=== Dataset extract ===

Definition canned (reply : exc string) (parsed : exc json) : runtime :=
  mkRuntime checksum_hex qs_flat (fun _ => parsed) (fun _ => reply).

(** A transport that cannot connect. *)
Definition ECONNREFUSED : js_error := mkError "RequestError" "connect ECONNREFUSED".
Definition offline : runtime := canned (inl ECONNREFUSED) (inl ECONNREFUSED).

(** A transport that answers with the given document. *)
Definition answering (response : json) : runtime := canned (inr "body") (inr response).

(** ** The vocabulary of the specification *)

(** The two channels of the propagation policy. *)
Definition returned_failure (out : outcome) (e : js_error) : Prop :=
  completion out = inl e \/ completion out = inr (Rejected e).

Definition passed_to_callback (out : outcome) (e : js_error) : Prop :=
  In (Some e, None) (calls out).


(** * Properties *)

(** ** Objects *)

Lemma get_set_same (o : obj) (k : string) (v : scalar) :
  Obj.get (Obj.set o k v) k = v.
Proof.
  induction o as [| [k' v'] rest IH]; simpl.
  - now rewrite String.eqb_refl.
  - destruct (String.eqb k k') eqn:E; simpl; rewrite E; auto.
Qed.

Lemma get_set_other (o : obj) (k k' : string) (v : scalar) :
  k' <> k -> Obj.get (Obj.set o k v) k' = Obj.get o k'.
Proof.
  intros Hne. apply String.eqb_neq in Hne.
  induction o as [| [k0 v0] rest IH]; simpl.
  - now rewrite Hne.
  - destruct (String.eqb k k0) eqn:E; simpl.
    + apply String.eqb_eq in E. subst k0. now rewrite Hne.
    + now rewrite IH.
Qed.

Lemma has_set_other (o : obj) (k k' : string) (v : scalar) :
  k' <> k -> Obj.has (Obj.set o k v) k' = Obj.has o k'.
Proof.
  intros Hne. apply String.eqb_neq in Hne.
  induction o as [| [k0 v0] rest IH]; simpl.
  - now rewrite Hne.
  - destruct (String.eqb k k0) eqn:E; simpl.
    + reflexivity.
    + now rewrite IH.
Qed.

===
=== Dataset extract ===

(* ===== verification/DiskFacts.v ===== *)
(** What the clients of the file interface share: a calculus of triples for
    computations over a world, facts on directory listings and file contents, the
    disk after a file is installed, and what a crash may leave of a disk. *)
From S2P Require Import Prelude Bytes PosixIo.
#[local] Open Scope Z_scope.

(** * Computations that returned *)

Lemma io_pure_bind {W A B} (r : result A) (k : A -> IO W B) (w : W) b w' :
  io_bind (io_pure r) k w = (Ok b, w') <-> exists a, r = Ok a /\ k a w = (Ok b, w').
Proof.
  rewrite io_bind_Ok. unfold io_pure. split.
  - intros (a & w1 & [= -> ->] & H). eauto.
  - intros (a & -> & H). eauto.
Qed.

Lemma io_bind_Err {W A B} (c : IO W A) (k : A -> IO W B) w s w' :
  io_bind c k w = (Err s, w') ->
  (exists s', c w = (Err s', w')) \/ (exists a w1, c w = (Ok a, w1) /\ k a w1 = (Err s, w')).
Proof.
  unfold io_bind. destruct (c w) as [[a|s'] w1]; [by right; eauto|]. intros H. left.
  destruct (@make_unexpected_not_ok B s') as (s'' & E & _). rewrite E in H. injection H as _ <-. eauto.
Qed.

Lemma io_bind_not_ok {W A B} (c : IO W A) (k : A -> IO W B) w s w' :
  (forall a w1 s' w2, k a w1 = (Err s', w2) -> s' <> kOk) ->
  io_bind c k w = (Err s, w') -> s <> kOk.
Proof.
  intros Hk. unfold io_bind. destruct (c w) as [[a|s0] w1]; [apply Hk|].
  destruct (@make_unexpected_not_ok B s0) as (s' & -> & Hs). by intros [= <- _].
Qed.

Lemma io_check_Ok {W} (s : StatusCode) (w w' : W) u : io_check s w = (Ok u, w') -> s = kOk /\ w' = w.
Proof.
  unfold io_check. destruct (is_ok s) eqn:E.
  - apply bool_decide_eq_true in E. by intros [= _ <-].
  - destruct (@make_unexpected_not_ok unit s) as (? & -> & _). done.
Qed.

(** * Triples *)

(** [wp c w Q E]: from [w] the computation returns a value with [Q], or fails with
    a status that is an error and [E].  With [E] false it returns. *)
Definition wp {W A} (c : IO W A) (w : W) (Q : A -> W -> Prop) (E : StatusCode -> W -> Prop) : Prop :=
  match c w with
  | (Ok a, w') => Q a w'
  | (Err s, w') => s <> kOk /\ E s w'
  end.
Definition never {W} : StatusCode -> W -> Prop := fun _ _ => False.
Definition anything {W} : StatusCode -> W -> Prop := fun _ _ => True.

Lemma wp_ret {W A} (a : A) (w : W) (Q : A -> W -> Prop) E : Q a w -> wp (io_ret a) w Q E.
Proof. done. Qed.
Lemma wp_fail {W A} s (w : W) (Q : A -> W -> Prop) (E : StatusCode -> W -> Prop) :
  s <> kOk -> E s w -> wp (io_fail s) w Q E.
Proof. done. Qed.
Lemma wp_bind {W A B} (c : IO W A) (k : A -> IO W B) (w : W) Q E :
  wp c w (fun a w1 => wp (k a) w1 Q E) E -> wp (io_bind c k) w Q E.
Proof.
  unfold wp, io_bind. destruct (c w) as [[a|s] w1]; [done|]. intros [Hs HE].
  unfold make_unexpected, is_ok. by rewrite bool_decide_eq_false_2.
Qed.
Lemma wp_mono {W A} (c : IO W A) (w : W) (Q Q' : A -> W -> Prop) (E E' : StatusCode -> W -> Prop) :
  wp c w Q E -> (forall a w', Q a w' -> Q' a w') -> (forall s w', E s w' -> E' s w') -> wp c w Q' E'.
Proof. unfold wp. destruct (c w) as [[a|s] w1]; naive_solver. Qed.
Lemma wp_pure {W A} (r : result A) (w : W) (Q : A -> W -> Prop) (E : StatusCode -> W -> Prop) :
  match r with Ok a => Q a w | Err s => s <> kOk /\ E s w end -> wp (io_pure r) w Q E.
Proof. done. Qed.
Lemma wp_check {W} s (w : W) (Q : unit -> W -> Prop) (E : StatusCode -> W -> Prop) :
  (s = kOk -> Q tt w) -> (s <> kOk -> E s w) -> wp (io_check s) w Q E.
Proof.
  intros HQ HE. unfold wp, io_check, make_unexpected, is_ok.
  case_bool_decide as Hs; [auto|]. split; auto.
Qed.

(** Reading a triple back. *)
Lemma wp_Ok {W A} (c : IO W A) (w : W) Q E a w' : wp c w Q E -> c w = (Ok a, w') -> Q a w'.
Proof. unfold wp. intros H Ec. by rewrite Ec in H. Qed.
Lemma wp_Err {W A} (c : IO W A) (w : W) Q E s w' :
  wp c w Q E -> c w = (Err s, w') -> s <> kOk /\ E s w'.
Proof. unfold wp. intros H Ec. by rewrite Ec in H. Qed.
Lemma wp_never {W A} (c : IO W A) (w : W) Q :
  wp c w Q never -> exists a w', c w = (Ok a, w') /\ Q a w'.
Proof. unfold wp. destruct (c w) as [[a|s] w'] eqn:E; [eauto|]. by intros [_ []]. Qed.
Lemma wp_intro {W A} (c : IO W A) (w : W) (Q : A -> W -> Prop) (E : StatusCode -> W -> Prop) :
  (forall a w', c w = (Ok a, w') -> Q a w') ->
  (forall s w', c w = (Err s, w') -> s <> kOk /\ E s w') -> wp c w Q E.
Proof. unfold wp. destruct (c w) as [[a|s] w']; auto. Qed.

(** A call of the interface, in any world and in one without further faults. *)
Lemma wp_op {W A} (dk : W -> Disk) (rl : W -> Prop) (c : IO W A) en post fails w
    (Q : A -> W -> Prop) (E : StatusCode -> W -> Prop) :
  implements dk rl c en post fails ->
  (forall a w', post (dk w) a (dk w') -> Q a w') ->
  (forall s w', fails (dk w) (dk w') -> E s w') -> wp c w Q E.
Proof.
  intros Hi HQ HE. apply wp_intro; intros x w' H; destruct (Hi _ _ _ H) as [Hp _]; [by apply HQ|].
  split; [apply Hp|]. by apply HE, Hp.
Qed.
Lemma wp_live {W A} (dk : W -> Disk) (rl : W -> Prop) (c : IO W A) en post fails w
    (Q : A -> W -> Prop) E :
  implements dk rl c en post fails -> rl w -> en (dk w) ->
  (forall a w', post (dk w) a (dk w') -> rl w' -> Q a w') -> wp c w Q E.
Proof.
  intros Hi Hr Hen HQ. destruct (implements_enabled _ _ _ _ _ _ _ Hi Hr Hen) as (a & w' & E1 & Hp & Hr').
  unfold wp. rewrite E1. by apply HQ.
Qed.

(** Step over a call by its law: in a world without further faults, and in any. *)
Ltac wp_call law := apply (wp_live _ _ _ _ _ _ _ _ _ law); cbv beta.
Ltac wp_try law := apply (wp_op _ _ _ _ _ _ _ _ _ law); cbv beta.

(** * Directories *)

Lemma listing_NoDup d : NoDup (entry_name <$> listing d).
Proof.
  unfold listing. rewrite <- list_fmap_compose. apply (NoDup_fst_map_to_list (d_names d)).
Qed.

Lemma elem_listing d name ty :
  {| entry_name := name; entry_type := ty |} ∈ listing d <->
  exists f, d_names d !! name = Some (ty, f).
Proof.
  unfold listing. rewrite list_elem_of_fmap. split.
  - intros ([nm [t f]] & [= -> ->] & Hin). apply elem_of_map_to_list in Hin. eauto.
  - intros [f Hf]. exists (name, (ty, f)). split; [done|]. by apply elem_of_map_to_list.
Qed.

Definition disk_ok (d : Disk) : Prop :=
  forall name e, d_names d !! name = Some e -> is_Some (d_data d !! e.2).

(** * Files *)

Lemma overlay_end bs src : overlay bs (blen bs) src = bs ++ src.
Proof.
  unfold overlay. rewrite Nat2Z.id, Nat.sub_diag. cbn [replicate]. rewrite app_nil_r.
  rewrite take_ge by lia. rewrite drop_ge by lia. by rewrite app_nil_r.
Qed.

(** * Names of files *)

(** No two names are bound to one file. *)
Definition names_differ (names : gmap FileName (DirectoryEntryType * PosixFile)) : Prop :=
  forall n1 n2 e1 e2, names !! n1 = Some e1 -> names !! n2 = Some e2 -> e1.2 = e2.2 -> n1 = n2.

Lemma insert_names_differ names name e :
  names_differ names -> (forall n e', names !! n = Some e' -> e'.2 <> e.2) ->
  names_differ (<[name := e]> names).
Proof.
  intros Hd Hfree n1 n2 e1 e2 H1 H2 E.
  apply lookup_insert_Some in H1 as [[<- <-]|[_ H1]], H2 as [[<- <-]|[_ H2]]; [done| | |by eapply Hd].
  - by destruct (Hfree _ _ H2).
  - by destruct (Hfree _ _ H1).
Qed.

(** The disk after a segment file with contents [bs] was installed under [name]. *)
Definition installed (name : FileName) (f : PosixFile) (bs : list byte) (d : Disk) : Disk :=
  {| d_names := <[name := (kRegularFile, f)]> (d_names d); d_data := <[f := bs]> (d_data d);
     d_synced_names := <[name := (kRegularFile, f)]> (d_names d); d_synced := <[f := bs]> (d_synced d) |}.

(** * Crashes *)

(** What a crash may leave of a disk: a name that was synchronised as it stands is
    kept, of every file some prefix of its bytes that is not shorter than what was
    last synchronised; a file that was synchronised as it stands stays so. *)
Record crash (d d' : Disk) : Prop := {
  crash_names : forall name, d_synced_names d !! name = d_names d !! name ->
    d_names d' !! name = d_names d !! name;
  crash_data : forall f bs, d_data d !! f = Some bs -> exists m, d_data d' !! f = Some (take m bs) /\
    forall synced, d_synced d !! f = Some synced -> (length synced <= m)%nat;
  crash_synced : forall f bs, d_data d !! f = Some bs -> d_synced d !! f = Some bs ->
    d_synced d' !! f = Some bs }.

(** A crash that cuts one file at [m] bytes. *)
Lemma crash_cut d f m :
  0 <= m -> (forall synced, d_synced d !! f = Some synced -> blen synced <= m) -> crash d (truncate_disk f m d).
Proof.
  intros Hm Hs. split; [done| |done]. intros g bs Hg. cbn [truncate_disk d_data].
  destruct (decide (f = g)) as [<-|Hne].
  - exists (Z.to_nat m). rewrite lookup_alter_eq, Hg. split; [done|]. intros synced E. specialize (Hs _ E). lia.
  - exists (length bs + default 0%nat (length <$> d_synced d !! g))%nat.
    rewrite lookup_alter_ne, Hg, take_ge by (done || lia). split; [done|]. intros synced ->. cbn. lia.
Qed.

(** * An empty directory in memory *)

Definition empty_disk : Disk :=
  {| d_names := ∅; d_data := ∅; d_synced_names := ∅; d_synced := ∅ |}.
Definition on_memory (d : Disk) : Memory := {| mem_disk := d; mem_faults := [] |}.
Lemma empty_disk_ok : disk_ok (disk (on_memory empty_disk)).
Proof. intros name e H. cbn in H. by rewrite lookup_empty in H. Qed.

===
=== Dataset extract ===

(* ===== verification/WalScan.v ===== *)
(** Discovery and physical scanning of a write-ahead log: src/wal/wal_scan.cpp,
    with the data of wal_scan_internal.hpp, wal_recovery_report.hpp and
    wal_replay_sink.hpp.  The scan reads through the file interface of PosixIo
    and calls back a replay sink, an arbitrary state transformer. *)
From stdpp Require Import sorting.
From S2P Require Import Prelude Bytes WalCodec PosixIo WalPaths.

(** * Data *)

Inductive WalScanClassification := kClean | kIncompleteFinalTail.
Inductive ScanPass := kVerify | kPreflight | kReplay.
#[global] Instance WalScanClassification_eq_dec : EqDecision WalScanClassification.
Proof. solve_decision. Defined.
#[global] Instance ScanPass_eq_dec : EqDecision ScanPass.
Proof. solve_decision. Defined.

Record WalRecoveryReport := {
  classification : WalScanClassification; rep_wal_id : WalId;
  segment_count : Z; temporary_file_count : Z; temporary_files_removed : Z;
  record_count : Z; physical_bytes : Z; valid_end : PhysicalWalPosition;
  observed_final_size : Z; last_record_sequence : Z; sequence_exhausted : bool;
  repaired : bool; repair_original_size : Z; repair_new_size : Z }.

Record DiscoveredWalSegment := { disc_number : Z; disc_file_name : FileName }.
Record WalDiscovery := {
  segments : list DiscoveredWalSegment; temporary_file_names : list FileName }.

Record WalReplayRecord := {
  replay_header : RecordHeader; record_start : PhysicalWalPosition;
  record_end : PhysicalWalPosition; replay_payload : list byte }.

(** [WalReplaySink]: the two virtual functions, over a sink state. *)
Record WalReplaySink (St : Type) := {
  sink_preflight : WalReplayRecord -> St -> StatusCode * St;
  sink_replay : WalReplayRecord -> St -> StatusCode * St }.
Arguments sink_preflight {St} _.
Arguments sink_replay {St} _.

===

Starting with the line with "Definition canned (reply" above and going on through the line with "Definition answering (response", transcribe every line exactly, both ends included, and add nothing.

Reply to the exercise:
Definition canned (reply : exc string) (parsed : exc json) : runtime :=
  mkRuntime checksum_hex qs_flat (fun _ => parsed) (fun _ => reply).

(** A transport that cannot connect. *)
Definition ECONNREFUSED : js_error := mkError "RequestError" "connect ECONNREFUSED".
Definition offline : runtime := canned (inl ECONNREFUSED) (inl ECONNREFUSED).

(** A transport that answers with the given document. *)
Definition answering (response : json) : runtime := canned (inr "body") (inr response).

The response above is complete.